El 5 de febrero, en Torreón, unas 4 mil personas participaron en la megamarcha Unidos contra la Corrupción y la Impunidad, convocada por el Frente Ciudadano de La Laguna. Una de las proclamas fue: “¡Ya basta! Humberto Moreira debe estar en la cárcel por haber entregado Coahuila a Los Zetas”. La detención de Juan Manuel Muñoz Luévano en España, el pasado 18 de marzo, y sus presuntos vínculos con el exgobernador removieron la sospecha. “El Mono”, como se conoce a Muñoz, operó para Los Zetas y financió campañas políticas.

Las industrias del carbón, el narcotráfico y la política, funcionan en Coahuila sin fronteras. Tras la ejecución de su hijo, Moreira azuzó a la PGR –donde todavía hoy tiene influencia y acceso a expedientes– para investigar a Armando Guadiana por supuestos negocios con el crimen organizado. Lo llamó “delincuente” por su detención en el penal de Topo Chico (48 horas, en 1993, debido a la suspensión de pagos de una de sus empresas) y lo acusó de tratar de “burlarse de la justicia”. ¿Por qué la inquina contra el empresario?

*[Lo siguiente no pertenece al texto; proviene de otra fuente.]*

(** ** Timers *)

Definition gui_pollRoomOperation : GM unit :=
  m <- gets (fun m => m) ;;
  (if gui_roomReady m then
     s <- task_snapshot ;;
     match s with Some v => when (gs_failed v) (gui_onTunRuntimeError (gs_error v)) | None => ret tt end
   else ret tt) ;;;
  m <- gets (fun m => m) ;;
  when (expired (gu_operation (rm_setup m)) (rm_monotonic m)) (gui_beginRoomRecovery TIMEOUT_TEXT true) ;;;
  finished <- task_done ;;
  m <- gets (fun m => m) ;;
  when (finished && negb (gui_roomReady m) && negb (gu_roomReadinessPending (rm_setup m))) task_reset ;;;
  m <- gets (fun m => m) ;;
  when (bool_decide (op_phase m = CleaningUp) && bool_decide (gu_lifecycleTask (rm_setup m) = None) &&
        negb (gc_logoutPending (rm_conn m)))
    (in_op finishCleanup ;;; gui_setRoomOperationPending false) ;;;
  m <- gets (fun m => m) ;;
  when (cleanupSlow (gu_operation (rm_setup m)) (rm_monotonic m) && negb (gu_cleanupWarningShown (rm_setup m)))
    (in_gu (set_gu_cleanupWarningShown true) ;;; notify (NStatus "room.phase.cleanupSlow")) ;;;
  gui_maybeFinishRoomRecovery.
Definition gui_onRoomListRefreshTimer : GM unit :=
  m <- gets (fun m => m) ;; when (signal_connected m && negb (gui_myPeerId m =? 0)) gui_refreshRoomList.
(** The paths found dead, each peer having been sent a keep-alive first. *)
Fixpoint collect_dead (peers : list Z) : GM (list (Z * Z)) :=
  match peers with
  | [] => ret []
  | peerId :: rest =>
      peer_call (PcTcpKeepalive peerId) ;;;
      m <- gets (fun m => m) ;;
      more <- collect_dead rest ;;
      ret (map (pair peerId) (List.filter (fun cls => tn_tcpRelayDead peerId cls (rm_host m)) [TRAFFIC_TCP; TRAFFIC_UDP]) ++ more)
  end.
Definition gui_onTcpRelayHealthCheck : GM unit :=
  peers <- gets (fun m => tn_peers (rm_host m)) ;;
  dead <- collect_dead peers ;;
  for_each dead (fun key =>
    p <- peer_of key.1 ;;
    match p with
    | Some p => when (bool_decide (gp_transport key.2 p = TRANSPORT_RELAY_TCP)) (gui_onTransportDead key.1 key.2)
    | None => ret tt
    end).
(** The report of one path; [anomaly]: 2 local failure, 1 outage, 0 none. *)
Definition report_quality (peerId cls : Z) : GM unit :=
  m <- gets (fun m => m) ;;
  let quality := tn_quality peerId cls (rm_host m) in
  notify (NLatency peerId cls (ps_rttMs quality)) ;;; notify (NQuality peerId cls quality) ;;;
  p <- peer_of peerId ;;
  match p with
  | None => ret tt
  | Some p =>
      let transport := gp_transport cls p in
      if bool_decide (transport = TRANSPORT_NONE) then ret tt else
      let old := match gk_qualityLogStates (rm_links m) !! (peerId, cls) with Some s => s | None => (TRANSPORT_NONE, 0) end in
      let state := if bool_decide (old.1 = transport) then old else (transport, 0) in
      let anomaly := if ps_localSendFailure quality then 2 else if ps_outage quality then 1 else 0 in
      let set a := in_gk (fun k => set_gk_qualityLogStates (<[(peerId, cls) := (transport, a)]> (gk_qualityLogStates k)) k) in
      if (anomaly =? state.2) || (negb (ps_active quality) && (anomaly =? 0)) then set state.2 else
      set anomaly ;;;
      notify (NStatus (if anomaly =? 2 then "quality.warning.local"
        else if anomaly =? 1
             then if bool_decide (transport = TRANSPORT_RELAY_TCP) then "quality.warning.tcp" else "quality.warning.udp"
             else if state.2 =? 2 then "quality.localRecovered" else "quality.recovered"))
  end.
Definition gui_onLatencyUpdate : GM unit :=
  m <- gets (fun m => m) ;;
  if negb (gui_roomReady m) then ret tt else
  for_each (tn_peers (rm_host m)) (fun peerId =>
    m <- gets (fun m => m) ;;
    when (negb (peerId =? gui_myPeerId m)) (
      both_classes (fun cls => peer_call (PcLatencyPing peerId cls)) ;;; both_classes (report_quality peerId))).
Definition gui_onTrafficUpdate : GM unit :=
  m <- gets (fun m => m) ;;
  if negb (gu_tun (rm_setup m)) then notify (NSpeed 0 0) else
  let '(up, down) := tn_traffic (rm_host m) in
  let k := rm_links m in
  let rate now last := if last <=? now then now - last else 0 in
  in_gk (fun k => set_gk_lastDownloadBytes down (set_gk_lastUploadBytes up k)) ;;;
  notify (NSpeed (rate up (gk_lastUploadBytes k)) (rate down (gk_lastDownloadBytes k))).
(** The closures of [QTimer::singleShot]. *)
Definition run_deferred (d : Deferred) : GM unit :=
  m <- gets (fun m => m) ;;
  let c := rm_conn m in
  match d with
  | DDisconnect => gui_disconnectFromServer
  | DLogoutTimeout => when (gc_logoutPending c) gui_finishManualDisconnect
  | DLeaseExpiry => gui_expireResumeLeaseIfNeeded
  | DReconnectWait generation =>
      when (generation =? gc_connectionGeneration c)
        (in_gc (set_gc_reconnectScheduled false) ;;; gui_scheduleReconnectAttempt)
  | DReconnect generation =>
      if negb (generation =? gc_connectionGeneration c) then ret tt else
      in_gc (set_gc_reconnectScheduled false) ;;;
      if signal_connected m || sg_isConnecting (rm_host m) || bool_decide (gc_playerName c = []) || negb (gc_wantReconnect c)
      then ret tt else
      in_gc (fun c => set_gc_reconnectAttempts (gc_reconnectAttempts c + 1) c) ;;;
      notify (NStatus "status.reconnectAttempt") ;;; gui_resolveAndConnect
  | DRecoveryLogout operation =>
      when (gc_recoveryActive c && gc_logoutPending c && (operation =? t_id (gu_operation (rm_setup m))))
        gui_finishManualDisconnect
  | DRecoveryLogin generation =>
      if negb (gc_recoveryLoginScheduled c) || negb (generation =? gc_connectionGeneration c) || signal_connected m
      then ret tt else
      cleaning <- gui_roomCleanupPending ;;
      if cleaning then ret tt else
      in_gc (fun c => set_gc_recoveryLoginAttempt true (set_gc_recoveryLoginScheduled false c)) ;;;
      signal_call (SgSetPassword (gc_serverPassword c)) ;;; gui_resolveAndConnect
  | DSecurity generation sessionId =>
      when ((generation =? gc_connectionGeneration c) && negb (gc_manualDisconnecting c) && signal_connected m &&
            (sessionId =? sg_secureSessionId (rm_host m))) (signal_call SgDisconnect)
  | DTunError generation connection message =>
      if negb (generation =? gui_generation m) || negb (connection =? gui_connection m) then ret tt else
      if gu_roomReadinessPending (rm_setup m) then gui_rollbackRoomAfterTunFailure (gu_pendingTunError (rm_setup m))
      else when (gui_roomReady m) (gui_onTunRuntimeError message)
  end.
(** ** Events

    What starts the manager off: the window's calls, timers, closures that come
    due, the adapter's signals, the collaborators — whatever else these do to
    themselves — and the lifecycle thread. *)
Inductive GuiEvent :=
| EvServerAddress (host : bytes) (port : Z) | EvServerPassword (password : bytes) | EvContinueAuth
| EvConnectAndLogin (playerName : bytes) | EvDisconnect
| EvCreate (roomName : bytes) (maxPlayers : Z) (tcpPolicy udpPolicy : RoomTrafficPolicy) (mtu : Z)
    (passwordProtected : bool) (password : bytes)
| EvJoin (roomId : Z) (password : bytes) | EvLeave | EvRefresh
| EvHostResolved (lookupId : Z) (answer : bytes + list Z)
| EvDeferred (n : nat) | EvReadinessTimer | EvOperationTimer | EvRoomListTimer | EvLatencyTimer | EvTrafficTimer
| EvTcpRelayTimer
| EvSignal (run : gui_host -> SignalRun gui_host) | EvPort (p : PortSignal) | EvHost (change : gui_host -> gui_host)
| EvTransportDead (peerId cls : Z) | EvTcpRelaySend (myId dstPeerId cls : Z) (data : bytes)
| EvTunnelUsesAdapter | EvAdapterError (message : bytes) | EvAdapterFirewall (added success : bool)
| EvWorker (batches : list (list GuiStep)) | EvTime (now monotonic : Z).
Definition gui_react (e : GuiEvent) : GM unit :=
  m <- gets (fun m => m) ;;
  let bound := bool_decide (gu_bound (rm_setup m) = Some (gui_generation m, gui_connection m)) && gu_tun (rm_setup m) in
  match e with
  | EvServerAddress host port => gui_setServerAddress host port
  | EvServerPassword password => gui_setServerPassword password
  | EvContinueAuth => gui_continueServerAuth
  | EvConnectAndLogin name => gui_connectAndLogin name
  | EvDisconnect => gui_disconnectFromServer
  | EvCreate name maxPlayers tcp udp mtu prot password => gui_createRoom name maxPlayers tcp udp mtu prot password
  | EvJoin roomId password => gui_joinRoom roomId password
  | EvLeave => gui_leaveRoom
  | EvRefresh => gui_refreshRoomList
  | EvHostResolved lookupId answer => gui_onHostResolved lookupId answer
  | EvDeferred n =>
      match rm_later m !! n with
      | Some d => modify (set_rm_later (take n (rm_later m) ++ drop (S n) (rm_later m))) ;;; run_deferred d
      | None => ret tt
      end
  | EvReadinessTimer =>
      match gu_readinessTimer (rm_setup m) with Some (g, c) => gui_pollRoomReadiness g c | None => ret tt end
  | EvOperationTimer => gui_pollRoomOperation
  | EvRoomListTimer => when (gc_roomListTimer (rm_conn m)) gui_onRoomListRefreshTimer
  | EvLatencyTimer => when (gk_latencyTimer (rm_links m)) gui_onLatencyUpdate
  | EvTrafficTimer => when (gk_trafficTimer (rm_links m)) gui_onTrafficUpdate
  | EvTcpRelayTimer => when (gk_tcpRelayTimer (rm_links m)) gui_onTcpRelayHealthCheck
  | EvSignal run => run_signal (run (rm_host m))
  | EvPort p => port_signal p
  | EvHost change => modify (fun m => set_rm_host (change (rm_host m)) m)
  | EvTransportDead peerId cls => gui_onTransportDead peerId cls
  | EvTcpRelaySend myId dst cls data => gui_tcpRelaySender myId dst cls data
  | EvTunnelUsesAdapter => when (gu_lent (rm_setup m)) use_adapter
  | EvAdapterError message => when bound (gui_onTunRuntimeError message)
  | EvAdapterFirewall added success => when bound (notify (NStatus "status.firewall"))
  | EvWorker batches => modify (set_rm_schedule batches) ;;; task_runs
  | EvTime now monotonic => modify (fun m => set_rm_now now (set_rm_monotonic monotonic m))
  end.
End Manager.

(** Slots running inside slots, [fuel] deep. *)
Fixpoint gui_slot `{GuiHost} (fuel : nat) (ev : SignalEvent) : SE RoomManager unit :=
  match fuel with
  | O => ret tt
  | S n => gui_slots (gui_slot n) ev
  end.
Definition gui_event `{GuiHost} (fuel : nat) (m : RoomManager) (e : GuiEvent) : RoomManager :=
  snd (gui_react (gui_slot fuel) e m).
(** The states a manager goes through from its construction. *)
Definition gui_room_life `{GuiHost} (fuel : nat) (now monotonic : Z) (h : gui_host) (events : list GuiEvent) : RoomManager :=
  fold_left (gui_event fuel) events (RoomManager_init now monotonic h).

En 2011, Guadiana –originario de Múzquiz, en la zona carbonífera– contribuyó al despido de Moreira de la presidencia del PRI por el escándalo de la megadeuda de 36 mil millones de pesos, la cual, hasta la fecha, sigue impune.

El académico Sergio Aguayo, a quien HMV demandó por daño moral, publicó en su columna Ruleta Judicial: “(…) el gobierno de Peña Nieto y un juez capitalino consienten y protegen a Humberto Moreira…”. (Reforma 15.02.17) Lo mismo le consta a Guadiana, candidato de Morena al Gobierno del Estado. En 2013, la PGR lo indagó y le congeló sus cuentas, pero no encontró delito. En cambio, contra Moreira no ha movido un dedo a pesar de la deuda y de sus presuntos negocios con Los Zetas.